Of the lines below, write out exactly those from the line with "Definition deeply_nested_library : string" through the line with "revert n; induction s as [|c s IH]; intros [|n]; simpl.", both included, and skip the rest.

[[ Information provided, beginning ]]

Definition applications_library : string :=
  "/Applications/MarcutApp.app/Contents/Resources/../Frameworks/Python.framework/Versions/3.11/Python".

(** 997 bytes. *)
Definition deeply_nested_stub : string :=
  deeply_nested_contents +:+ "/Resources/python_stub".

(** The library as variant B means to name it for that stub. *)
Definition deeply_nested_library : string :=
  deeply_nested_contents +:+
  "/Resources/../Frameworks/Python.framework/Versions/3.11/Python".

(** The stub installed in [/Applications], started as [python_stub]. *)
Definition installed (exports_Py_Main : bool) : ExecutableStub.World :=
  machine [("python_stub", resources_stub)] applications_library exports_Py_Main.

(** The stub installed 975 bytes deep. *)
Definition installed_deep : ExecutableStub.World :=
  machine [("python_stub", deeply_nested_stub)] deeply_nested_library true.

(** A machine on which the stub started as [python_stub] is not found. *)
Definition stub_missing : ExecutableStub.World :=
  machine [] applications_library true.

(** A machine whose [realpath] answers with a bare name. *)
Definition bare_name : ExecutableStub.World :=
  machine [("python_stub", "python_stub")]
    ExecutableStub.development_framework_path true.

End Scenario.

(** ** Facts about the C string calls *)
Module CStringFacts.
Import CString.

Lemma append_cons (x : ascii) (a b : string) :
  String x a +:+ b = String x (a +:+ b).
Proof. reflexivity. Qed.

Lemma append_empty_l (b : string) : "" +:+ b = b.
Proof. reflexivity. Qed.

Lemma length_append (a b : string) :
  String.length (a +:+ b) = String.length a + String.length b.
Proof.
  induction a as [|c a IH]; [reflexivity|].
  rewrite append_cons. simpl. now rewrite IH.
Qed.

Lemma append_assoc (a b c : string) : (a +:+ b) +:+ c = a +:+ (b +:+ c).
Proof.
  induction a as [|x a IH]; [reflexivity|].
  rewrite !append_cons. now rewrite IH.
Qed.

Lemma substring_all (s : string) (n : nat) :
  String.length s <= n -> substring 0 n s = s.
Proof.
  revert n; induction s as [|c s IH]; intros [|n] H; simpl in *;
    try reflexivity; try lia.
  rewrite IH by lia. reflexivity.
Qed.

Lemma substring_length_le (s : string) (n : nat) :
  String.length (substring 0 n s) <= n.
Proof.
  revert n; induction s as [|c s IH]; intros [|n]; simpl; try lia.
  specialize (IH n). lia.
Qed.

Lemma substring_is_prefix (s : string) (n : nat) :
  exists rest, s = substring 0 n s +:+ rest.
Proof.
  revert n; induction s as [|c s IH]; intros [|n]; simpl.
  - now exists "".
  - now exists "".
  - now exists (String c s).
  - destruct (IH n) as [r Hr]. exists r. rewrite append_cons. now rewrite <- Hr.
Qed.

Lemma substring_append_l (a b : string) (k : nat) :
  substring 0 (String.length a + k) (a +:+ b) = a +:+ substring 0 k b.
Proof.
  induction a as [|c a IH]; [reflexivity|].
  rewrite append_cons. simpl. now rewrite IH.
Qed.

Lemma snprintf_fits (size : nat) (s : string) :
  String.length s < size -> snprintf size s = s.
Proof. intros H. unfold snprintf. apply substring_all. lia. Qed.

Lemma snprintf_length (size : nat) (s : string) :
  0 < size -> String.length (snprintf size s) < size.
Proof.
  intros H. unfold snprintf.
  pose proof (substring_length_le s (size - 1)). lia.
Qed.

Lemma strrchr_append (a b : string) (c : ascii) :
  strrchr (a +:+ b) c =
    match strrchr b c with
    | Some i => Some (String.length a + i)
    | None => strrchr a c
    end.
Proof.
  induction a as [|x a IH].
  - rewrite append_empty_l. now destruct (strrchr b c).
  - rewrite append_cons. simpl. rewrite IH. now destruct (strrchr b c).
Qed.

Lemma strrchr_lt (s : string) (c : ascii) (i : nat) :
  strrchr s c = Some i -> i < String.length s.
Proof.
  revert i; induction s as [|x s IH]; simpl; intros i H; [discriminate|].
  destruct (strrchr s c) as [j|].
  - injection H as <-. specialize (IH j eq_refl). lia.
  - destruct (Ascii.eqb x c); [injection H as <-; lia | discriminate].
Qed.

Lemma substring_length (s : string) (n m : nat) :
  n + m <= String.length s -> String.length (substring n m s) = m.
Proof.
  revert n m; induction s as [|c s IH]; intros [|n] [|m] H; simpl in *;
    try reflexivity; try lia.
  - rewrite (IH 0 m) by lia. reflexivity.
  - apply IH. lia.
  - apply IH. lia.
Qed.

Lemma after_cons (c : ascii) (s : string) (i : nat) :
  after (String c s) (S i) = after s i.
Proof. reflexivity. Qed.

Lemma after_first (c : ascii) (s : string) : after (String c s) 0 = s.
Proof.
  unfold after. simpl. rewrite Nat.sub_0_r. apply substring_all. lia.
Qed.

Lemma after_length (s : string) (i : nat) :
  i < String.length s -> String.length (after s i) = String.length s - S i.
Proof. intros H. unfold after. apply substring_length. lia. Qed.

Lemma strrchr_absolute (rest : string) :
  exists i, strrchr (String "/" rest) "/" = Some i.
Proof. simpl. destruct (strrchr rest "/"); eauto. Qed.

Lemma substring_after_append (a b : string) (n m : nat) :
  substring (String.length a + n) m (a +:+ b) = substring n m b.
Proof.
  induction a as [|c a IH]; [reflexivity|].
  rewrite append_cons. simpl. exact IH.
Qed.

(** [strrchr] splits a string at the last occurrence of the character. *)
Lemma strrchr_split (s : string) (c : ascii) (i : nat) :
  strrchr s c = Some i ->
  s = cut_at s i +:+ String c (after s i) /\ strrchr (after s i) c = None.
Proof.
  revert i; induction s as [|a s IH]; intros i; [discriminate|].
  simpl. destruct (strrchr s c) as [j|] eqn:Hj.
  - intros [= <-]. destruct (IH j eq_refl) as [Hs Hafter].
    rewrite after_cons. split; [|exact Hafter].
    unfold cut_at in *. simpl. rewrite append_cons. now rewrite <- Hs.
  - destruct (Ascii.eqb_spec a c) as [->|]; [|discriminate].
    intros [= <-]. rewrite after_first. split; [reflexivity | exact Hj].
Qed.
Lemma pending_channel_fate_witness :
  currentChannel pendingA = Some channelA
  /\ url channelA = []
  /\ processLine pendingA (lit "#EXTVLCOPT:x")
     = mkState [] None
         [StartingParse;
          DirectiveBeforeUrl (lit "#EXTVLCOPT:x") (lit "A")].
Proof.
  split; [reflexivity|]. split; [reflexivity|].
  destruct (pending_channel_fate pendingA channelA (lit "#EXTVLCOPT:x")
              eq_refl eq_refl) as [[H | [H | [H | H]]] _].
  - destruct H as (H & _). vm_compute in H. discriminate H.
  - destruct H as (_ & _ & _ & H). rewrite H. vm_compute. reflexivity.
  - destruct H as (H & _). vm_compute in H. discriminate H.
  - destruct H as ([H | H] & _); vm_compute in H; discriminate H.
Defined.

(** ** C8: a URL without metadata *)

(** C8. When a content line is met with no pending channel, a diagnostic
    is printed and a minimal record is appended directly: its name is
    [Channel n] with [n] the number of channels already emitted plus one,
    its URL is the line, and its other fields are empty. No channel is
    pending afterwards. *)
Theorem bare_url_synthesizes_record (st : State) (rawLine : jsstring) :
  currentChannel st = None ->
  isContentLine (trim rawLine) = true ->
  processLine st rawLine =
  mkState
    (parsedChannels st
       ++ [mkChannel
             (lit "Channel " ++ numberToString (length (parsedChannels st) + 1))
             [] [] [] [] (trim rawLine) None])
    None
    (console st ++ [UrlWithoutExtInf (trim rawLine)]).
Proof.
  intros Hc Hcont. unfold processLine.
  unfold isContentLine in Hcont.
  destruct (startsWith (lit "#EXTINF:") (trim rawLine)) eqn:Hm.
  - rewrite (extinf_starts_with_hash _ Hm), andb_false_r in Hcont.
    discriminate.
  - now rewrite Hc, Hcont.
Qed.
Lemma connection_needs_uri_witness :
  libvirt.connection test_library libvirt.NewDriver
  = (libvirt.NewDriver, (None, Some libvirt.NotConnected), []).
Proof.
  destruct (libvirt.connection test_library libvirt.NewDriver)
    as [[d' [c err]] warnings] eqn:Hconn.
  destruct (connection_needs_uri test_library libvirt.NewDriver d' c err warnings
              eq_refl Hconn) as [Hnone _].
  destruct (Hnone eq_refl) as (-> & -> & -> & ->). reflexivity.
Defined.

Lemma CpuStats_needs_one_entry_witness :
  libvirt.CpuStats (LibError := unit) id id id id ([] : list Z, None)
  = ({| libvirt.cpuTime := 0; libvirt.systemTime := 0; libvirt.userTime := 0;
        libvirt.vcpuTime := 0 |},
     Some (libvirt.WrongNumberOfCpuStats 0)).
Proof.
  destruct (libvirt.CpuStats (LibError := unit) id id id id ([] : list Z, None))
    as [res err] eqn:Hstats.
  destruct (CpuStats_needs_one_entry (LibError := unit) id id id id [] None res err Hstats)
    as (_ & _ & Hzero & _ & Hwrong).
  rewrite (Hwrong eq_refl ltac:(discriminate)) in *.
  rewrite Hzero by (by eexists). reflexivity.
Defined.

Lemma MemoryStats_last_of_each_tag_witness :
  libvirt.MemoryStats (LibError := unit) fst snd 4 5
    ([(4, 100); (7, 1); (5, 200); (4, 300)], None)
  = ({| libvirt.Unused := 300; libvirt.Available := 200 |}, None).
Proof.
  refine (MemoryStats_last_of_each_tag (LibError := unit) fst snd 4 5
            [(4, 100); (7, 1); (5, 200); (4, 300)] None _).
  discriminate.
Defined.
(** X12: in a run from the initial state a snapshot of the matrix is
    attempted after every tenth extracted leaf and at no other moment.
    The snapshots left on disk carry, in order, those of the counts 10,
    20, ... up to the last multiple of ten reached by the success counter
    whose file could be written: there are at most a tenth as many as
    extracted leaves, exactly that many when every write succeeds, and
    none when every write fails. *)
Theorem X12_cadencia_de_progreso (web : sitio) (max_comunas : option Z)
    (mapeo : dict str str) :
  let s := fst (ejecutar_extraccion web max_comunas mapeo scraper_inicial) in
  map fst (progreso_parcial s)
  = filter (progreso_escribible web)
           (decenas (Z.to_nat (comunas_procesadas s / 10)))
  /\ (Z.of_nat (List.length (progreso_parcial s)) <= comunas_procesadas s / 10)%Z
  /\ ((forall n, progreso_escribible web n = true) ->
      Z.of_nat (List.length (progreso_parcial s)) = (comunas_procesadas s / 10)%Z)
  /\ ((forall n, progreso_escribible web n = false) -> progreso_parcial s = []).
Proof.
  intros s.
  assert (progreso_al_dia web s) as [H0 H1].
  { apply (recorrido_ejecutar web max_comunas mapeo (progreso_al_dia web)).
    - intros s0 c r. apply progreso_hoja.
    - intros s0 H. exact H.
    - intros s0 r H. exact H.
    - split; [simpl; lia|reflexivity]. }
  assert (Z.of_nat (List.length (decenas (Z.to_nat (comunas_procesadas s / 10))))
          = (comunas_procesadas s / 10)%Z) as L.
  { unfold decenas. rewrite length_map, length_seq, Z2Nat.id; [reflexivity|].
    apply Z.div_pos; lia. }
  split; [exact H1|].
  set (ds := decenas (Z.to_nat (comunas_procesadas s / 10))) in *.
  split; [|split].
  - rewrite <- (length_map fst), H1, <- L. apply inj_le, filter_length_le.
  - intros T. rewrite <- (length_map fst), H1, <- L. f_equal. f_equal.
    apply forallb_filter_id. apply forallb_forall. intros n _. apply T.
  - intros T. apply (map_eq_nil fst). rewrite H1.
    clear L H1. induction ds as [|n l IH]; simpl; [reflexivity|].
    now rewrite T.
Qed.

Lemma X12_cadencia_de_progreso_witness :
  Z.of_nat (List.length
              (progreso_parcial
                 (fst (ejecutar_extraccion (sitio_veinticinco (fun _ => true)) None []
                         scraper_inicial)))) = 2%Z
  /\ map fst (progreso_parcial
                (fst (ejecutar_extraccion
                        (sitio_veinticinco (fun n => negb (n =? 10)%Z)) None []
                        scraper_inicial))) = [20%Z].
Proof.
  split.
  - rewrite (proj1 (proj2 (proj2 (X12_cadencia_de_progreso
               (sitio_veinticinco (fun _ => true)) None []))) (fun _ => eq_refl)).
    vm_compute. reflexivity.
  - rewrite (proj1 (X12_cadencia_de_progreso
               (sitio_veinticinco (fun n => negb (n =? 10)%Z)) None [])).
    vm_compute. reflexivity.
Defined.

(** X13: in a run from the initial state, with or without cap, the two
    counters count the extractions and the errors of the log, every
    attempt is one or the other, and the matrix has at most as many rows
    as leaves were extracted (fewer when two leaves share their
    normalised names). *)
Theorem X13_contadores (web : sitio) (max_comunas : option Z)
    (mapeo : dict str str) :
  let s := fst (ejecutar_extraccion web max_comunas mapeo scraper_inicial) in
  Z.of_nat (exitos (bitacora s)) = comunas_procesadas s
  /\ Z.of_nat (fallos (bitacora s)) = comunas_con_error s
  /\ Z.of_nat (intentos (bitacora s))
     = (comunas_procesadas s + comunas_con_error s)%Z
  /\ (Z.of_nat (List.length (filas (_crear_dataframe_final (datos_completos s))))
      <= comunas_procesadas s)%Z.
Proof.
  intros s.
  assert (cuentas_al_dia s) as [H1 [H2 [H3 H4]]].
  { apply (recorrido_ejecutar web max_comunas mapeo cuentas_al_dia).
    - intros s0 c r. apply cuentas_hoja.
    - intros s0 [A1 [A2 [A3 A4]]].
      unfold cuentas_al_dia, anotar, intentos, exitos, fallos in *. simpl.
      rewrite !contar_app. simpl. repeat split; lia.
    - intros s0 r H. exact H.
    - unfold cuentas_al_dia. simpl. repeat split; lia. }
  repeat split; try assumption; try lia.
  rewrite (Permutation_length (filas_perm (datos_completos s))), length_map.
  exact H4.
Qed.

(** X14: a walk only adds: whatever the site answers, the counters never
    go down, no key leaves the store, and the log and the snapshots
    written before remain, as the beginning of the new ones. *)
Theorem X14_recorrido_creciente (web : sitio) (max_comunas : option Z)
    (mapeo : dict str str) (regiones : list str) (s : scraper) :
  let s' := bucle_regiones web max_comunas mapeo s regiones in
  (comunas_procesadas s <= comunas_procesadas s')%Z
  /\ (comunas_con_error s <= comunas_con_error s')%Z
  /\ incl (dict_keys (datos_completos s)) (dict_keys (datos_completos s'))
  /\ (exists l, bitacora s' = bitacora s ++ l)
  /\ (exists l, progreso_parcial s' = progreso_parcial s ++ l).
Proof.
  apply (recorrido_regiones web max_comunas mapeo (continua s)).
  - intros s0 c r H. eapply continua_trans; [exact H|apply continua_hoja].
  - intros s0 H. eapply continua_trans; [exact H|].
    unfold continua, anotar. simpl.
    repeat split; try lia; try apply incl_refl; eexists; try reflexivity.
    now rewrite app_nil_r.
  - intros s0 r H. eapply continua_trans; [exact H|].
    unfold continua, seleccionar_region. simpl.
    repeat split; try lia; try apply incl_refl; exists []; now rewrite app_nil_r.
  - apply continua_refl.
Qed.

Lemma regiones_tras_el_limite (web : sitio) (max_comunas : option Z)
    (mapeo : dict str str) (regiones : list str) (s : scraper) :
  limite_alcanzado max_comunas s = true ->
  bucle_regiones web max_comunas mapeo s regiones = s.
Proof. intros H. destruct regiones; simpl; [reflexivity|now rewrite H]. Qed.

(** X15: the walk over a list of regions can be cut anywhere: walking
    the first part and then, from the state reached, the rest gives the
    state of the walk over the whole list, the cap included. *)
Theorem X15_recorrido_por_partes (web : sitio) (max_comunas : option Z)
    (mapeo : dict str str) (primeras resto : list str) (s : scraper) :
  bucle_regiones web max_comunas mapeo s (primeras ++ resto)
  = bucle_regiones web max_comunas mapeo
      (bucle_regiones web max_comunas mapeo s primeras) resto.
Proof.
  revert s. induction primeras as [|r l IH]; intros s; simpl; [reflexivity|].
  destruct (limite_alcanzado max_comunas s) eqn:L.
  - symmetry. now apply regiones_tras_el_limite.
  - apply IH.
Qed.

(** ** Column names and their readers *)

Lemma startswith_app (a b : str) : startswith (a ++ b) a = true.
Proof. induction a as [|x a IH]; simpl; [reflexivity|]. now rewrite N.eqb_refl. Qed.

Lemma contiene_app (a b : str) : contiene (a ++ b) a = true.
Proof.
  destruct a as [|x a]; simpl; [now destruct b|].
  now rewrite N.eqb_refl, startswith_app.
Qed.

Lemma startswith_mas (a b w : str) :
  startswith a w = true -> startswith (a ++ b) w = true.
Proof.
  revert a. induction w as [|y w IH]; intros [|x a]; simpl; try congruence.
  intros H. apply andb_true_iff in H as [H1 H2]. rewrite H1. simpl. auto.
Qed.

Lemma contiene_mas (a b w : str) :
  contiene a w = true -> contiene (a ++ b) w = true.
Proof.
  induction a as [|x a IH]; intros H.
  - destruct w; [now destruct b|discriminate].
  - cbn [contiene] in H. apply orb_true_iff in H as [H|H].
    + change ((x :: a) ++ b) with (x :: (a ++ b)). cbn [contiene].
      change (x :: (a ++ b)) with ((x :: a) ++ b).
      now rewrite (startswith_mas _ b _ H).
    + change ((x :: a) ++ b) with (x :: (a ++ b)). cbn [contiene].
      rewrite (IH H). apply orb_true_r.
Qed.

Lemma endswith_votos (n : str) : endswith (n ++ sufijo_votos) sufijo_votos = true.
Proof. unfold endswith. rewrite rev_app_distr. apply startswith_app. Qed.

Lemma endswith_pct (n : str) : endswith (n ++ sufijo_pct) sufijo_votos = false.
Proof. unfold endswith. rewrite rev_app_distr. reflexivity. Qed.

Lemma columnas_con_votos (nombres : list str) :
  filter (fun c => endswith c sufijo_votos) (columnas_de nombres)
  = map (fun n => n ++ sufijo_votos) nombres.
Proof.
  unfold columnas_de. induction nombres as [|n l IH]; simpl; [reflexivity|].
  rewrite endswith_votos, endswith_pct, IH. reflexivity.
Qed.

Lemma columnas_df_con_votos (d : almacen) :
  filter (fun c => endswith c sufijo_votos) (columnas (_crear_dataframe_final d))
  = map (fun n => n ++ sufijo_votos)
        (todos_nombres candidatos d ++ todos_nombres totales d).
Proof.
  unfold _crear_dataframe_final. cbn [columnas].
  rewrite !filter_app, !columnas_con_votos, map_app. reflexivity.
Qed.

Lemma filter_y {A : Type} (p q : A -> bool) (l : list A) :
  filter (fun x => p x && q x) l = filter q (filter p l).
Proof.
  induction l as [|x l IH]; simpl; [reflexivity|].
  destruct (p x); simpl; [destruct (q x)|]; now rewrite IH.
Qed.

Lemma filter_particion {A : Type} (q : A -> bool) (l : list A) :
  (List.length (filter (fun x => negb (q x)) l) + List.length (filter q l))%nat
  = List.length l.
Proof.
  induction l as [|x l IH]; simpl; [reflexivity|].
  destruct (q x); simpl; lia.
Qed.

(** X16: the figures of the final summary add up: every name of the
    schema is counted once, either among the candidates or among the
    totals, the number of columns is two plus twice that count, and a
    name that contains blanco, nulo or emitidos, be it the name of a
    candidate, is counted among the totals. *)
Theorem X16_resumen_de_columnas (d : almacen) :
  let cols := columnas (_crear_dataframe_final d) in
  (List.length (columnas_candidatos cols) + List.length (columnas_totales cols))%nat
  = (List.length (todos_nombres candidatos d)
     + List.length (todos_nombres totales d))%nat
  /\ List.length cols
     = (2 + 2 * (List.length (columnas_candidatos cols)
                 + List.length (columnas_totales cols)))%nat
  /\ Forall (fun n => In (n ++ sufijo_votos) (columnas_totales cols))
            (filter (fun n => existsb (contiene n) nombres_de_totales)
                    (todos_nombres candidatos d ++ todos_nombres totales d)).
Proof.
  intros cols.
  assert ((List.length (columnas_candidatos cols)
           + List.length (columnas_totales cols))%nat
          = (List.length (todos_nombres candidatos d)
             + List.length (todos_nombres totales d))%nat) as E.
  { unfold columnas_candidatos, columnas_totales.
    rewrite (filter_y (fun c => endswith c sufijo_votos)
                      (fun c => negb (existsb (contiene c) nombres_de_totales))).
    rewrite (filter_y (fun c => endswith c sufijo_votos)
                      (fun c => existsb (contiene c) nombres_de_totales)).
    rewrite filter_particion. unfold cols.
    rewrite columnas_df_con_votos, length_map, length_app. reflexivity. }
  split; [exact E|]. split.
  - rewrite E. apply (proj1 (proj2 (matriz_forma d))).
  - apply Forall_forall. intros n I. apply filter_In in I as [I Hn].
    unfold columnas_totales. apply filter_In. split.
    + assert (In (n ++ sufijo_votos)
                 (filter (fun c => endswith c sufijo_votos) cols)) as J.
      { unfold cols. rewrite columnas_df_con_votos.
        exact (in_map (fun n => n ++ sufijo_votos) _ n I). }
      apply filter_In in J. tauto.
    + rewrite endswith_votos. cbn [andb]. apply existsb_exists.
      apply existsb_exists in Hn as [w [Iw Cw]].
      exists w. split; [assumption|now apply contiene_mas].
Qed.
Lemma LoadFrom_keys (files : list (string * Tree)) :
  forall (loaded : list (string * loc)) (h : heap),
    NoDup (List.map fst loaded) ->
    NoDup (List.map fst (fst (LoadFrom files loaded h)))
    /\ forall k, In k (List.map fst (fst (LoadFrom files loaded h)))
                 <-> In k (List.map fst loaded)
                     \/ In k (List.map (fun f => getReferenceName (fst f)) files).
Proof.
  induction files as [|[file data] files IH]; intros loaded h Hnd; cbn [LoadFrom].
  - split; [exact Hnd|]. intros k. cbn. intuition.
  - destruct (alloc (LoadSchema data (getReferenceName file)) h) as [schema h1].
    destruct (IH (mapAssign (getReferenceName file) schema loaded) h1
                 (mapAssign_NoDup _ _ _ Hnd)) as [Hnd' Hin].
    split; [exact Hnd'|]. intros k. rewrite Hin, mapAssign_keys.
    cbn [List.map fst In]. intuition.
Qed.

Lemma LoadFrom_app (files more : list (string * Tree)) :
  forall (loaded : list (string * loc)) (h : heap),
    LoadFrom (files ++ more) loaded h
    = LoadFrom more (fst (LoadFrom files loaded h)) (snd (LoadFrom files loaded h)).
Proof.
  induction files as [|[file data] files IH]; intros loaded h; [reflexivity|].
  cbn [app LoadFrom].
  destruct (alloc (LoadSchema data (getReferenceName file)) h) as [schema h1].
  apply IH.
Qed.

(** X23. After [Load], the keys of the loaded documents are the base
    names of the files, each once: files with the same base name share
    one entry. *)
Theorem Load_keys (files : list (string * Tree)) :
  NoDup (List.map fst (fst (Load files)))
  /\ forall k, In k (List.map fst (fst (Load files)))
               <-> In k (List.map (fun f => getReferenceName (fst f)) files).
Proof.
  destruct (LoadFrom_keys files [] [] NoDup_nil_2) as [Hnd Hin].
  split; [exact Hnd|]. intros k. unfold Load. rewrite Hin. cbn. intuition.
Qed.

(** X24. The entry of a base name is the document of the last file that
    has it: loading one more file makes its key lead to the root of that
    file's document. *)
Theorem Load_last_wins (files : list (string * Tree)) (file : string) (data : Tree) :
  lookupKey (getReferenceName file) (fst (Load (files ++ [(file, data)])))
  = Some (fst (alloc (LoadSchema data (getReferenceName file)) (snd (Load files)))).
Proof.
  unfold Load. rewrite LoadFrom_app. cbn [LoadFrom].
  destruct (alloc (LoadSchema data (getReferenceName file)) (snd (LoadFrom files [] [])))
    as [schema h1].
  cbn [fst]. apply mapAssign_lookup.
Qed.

[[ Information provided, end ]]

■ Exercise output
Definition deeply_nested_library : string :=
  deeply_nested_contents +:+
  "/Resources/../Frameworks/Python.framework/Versions/3.11/Python".

(** The stub installed in [/Applications], started as [python_stub]. *)
Definition installed (exports_Py_Main : bool) : ExecutableStub.World :=
  machine [("python_stub", resources_stub)] applications_library exports_Py_Main.

(** The stub installed 975 bytes deep. *)
Definition installed_deep : ExecutableStub.World :=
  machine [("python_stub", deeply_nested_stub)] deeply_nested_library true.

(** A machine on which the stub started as [python_stub] is not found. *)
Definition stub_missing : ExecutableStub.World :=
  machine [] applications_library true.

(** A machine whose [realpath] answers with a bare name. *)
Definition bare_name : ExecutableStub.World :=
  machine [("python_stub", "python_stub")]
    ExecutableStub.development_framework_path true.

End Scenario.

(** ** Facts about the C string calls *)
Module CStringFacts.
Import CString.

Lemma append_cons (x : ascii) (a b : string) :
  String x a +:+ b = String x (a +:+ b).
Proof. reflexivity. Qed.

Lemma append_empty_l (b : string) : "" +:+ b = b.
Proof. reflexivity. Qed.

Lemma length_append (a b : string) :
  String.length (a +:+ b) = String.length a + String.length b.
Proof.
  induction a as [|c a IH]; [reflexivity|].
  rewrite append_cons. simpl. now rewrite IH.
Qed.

Lemma append_assoc (a b c : string) : (a +:+ b) +:+ c = a +:+ (b +:+ c).
Proof.
  induction a as [|x a IH]; [reflexivity|].
  rewrite !append_cons. now rewrite IH.
Qed.

Lemma substring_all (s : string) (n : nat) :
  String.length s <= n -> substring 0 n s = s.
Proof.
  revert n; induction s as [|c s IH]; intros [|n] H; simpl in *;
    try reflexivity; try lia.
  rewrite IH by lia. reflexivity.
Qed.

Lemma substring_length_le (s : string) (n : nat) :
  String.length (substring 0 n s) <= n.
Proof.
  revert n; induction s as [|c s IH]; intros [|n]; simpl; try lia.
  specialize (IH n). lia.
Qed.

Lemma substring_is_prefix (s : string) (n : nat) :
  exists rest, s = substring 0 n s +:+ rest.
Proof.
  revert n; induction s as [|c s IH]; intros [|n]; simpl.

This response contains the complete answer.